At the same time, Irish savers are also stuck with some of the lowest returns in the euro zone, and inflation doesn’t look like changing these returns any time soon.

Savers’ dilemma

Not only that, but some savers are already paying banks to hold their money; soon, more might. A few weeks ago, Bank of Ireland told its customers that, from August 6th, it is changing the terms and conditions on some current and deposit accounts to reflect that it can apply "negative interest rates as well as positive and zero interest rates to these accounts".

There is a benefit in keeping money in cash, as it is secure (up to €100,000 per institution) and liquid.

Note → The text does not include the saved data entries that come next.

Definition exec (o : op) (s : conn) : option (outcome conn) :=
  match o with
  | ClientSend tm => client_Send tm s
  | ClientClose => client_Close s
  | ClientRecv c => client_Recv c s
  | ServerTake => server_take s
  | ServerPut room => server_put room s
  | ServerClose => server_close s
  | ServerExit => server_exit s
  | HandlerRecv c => handler_Recv c s
  | HandlerSend c m tfs => handler_Send c m tfs s
  end.

Definition step (s s' : conn) : Prop := ∃ o, exec o s = Some (Return s').
Definition reachable : conn → Prop := rtc step newConnection.

(** The steps of the goroutine alone *)
Definition server_op (o : op) : bool :=
  match o with ServerTake | ServerPut _ | ServerClose | ServerExit => true | _ => false end.

(** ** The messages of a connection *)

Definition put_msg (y : dispatched (Msg := Msg)) : list chanTransportMsg :=
  match y with
  | ToMsgQ c msg tfs | ToPrivateChan c msg tfs => [mkTransportMsg c msg tfs]
  | _ => []
  end.
Definition pending (p : option (dispatched (Msg := Msg))) : list chanTransportMsg :=
  match p with Some y => put_msg y | None => [] end.

(** The pipe of a connection *)
Definition conn_pipe (s : conn) : pipe (Msg * transportFeats) :=
  shared_pipe is_close (sentLog s) (pending (putting s) ++ recvChan s) (λ c, handed_over c (effects s)).

(** The effects of a message, put apart *)
Lemma effects_split tm m m' effs :
  handle_message is_close canHandle (Decoded tm) m = (m', effs) →
  effs = filter (λ y, ¬ is_put y) effs ++ option_list (head (filter is_put effs)) ∧
  (∀ c, handed_over c (filter (λ y, ¬ is_put y) effs) = []) ∧
  (∀ y, head (filter is_put effs) = Some y → put_msg y = [tm] ∧ is_put y) ∧
  (head (filter is_put effs) = None → is_close (tm_msg tm) = true).
Proof.
  unfold handle_message. destruct tm as [c msg tfs]; simpl.
  destruct (is_close msg) eqn:Hc; [|destruct (canHandle msg)]; intros [= <- <-];
    destruct (bool_decide (c ∈ m)); simpl; split_and!; naive_solver.
Qed.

“So if I’m getting hit up with inflation, that’s the price I pay for that certainty,” says Benson.

“But it’s very different if that money is there because I haven’t found a better alternative, but really I have a five- to 10-year perspective on it.” In such circumstances, it’s “absolutely time” to start thinking about making your money work better, he advises.

The inflationary/low interest rate environment may be most challenging for those coming close to retirement, who may see their savings transitioned into low-risk cash.

As Benson notes, these impending retirees may feel the pinch if their cost of living rises while their investments return little.

From an equities perspective, what’s driving inflation is important. As Benson notes, inflation at present seems to be driven by increased economic activity. “And if that’s what’s driving inflation, that’s absolutely a good environment for share prices to be growing,” he says.

Having said that, equities are a long way into a bull run, and activity and prices have been more volatile recently, particularly in US stocks.